Ya que en tu texto mencionas que tú hija necesita ir a terapia psicológica, me gustaría darme mi visión como psicóloga. Sería bueno que lo leyeras con calma.
Desde una perspectiva psicológica, en lo que compartes se perciben dos cosas importantes: por un lado, el dolor y la preocupación que sientes por tu hija, y por otro, una dinámica de mucha tensión en la relación.
A su edad, es esperable que necesite más autonomía. Cuando esa necesidad se encuentra con mucho control, a veces lo que aparece no es tanto un problema de “mentira” en sí, sino dificultades para encontrar un espacio donde poder ser honesta sin miedo a las consecuencias.
Quizá podría ser útil preguntarte: ¿en qué medida tu hija siente que puede decir la verdad y seguir manteniendo el vínculo contigo? ¿O siente que si lo hace, puede perderlo?
Sobre la posibilidad de que ella necesite terapia, en este tipo de situaciones, muchas veces no se trata de que una sola persona tenga “el problema”, sino de cómo se está dando la relación. Por eso, en lugar de pensar solo en terapia individual para ella, ¿te has planteado la opción de un espacio terapéutico familiar?

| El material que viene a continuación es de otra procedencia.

Definition inspection (s : Selected) : bool := (mutating (se_step s) && se_delivered s) || se_ambiguous s.

Definition instruction_step (s : Selected) : StepKind := if inspection s then InspectBackend else se_step s.

Definition selected_row (id : Uuid) (s : Selected) : TargetRow → bool :=
  if bool_decide (se_kind s = TkProxy) then is_proxy_row id else is_slot_row id (se_slot_name s).

Definition delivered_target (now : Z) (t : TargetRow) : TargetRow :=
  set_tr_effect (set_delivery (Some now) true (tr_effect t)) t.

(** The instruction, after its delivery is recorded. *)
Definition deliver (now : Z) (id : Uuid) (node_id agent_instance_id agent : string) (epoch : Z)
    (operation : NodeOperation) (s : Selected) : Tx AgentInstruction :=
  db ← get;
  revision_digest ←
    (if (rel_revision (se_release s) =? 0)%Z then mret ""
     else match find_deployment node_id (rel_revision (se_release s)) db with
          | Some d => mret (dp_revision_digest d)
          | None => fail (failed_precondition "instruction deployment is missing")
          end);
  guard_tx (target_step_compatible (se_kind s) (instruction_step s))
    (internal "stored target kind and step are incompatible") ;;
  (if mutating (se_step s) && negb (inspection s) then
     update_targets (selected_row id s) (delivered_target now)
   else mret ()) ;;
  append_event id agent "LEASE_CLAIMED" (se_slot_name s +:+ ":" +:+ step_name (instruction_step s)) epoch ;;
  let restoration := bool_decide (op_phase operation = PhRestoringSource) in
  mret (mkInstruction (uuid_to_string id) node_id epoch (instruction_step s)
          (if restoration then None else Some (op_forward_deadline operation)) agent_instance_id
          (mkInstructionTarget (target_kind_i32 (se_kind s)) (se_release s)
             (Some (if bool_decide (se_kind s = TkProxy) then ProxyIdentity
                    else EngineSlotIdentity (se_slot_name s))))
          (se_pinned_backend s) (se_pinned_process s) restoration revision_digest).

Definition expired_lease (now : Z) (node_id : string) (r : OperationRow) : bool :=
  String.eqb (or_node_id r) node_id && String.eqb (or_state r) "running"
  && match le_expires_at (or_lease r) with Some t => (t <=? now)%Z | None => false end.

Definition claimable_operation (now : Z) (node_id agent_instance_id : string) (locked : list Uuid)
    (r : OperationRow) : bool :=
  String.eqb (or_node_id r) node_id
  && (String.eqb (or_state r) "queued"
      || (String.eqb (or_state r) "running"
          && bool_decide (le_agent_instance_id (or_lease r) = Some agent_instance_id)
          && lease_live now r))
  && negb (bool_decide (or_operation_id r ∈ locked)).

Por otro lado, la decisión de expulsarla del hogar familiar, aunque se entienda desde el enfado o la frustración, es una medida de mucho impacto. A estas edades, perder la base familiar puede aumentar la vulnerabilidad, no porque vaya a ocurrir algo concreto de forma automática, sino porque reduce su red de apoyo en un momento en el que aún la necesita. En algunos casos, esto puede llevar a depender de entornos o formas de sostenerse que no siempre son las más seguras, incluidas opciones rápidas de ingresos en contextos poco protegidos (creo que no hace falta que ponga ejemplos)
Quizá el punto ahora no sea tanto quién tiene razón, sino qué condiciones pueden facilitar que ese vínculo no se rompa del todo y que ella pueda acercarse sin miedo.
Espero que puedas contemplar la posibilidad de que no lo habéis hecho del todo bien con vuestra hija, y que pueda haber espacio para el entendimiento. Y si no, espero que tu hija encuentre su propio camino y sea feliz. Para ella no tiene que haber sido fácil.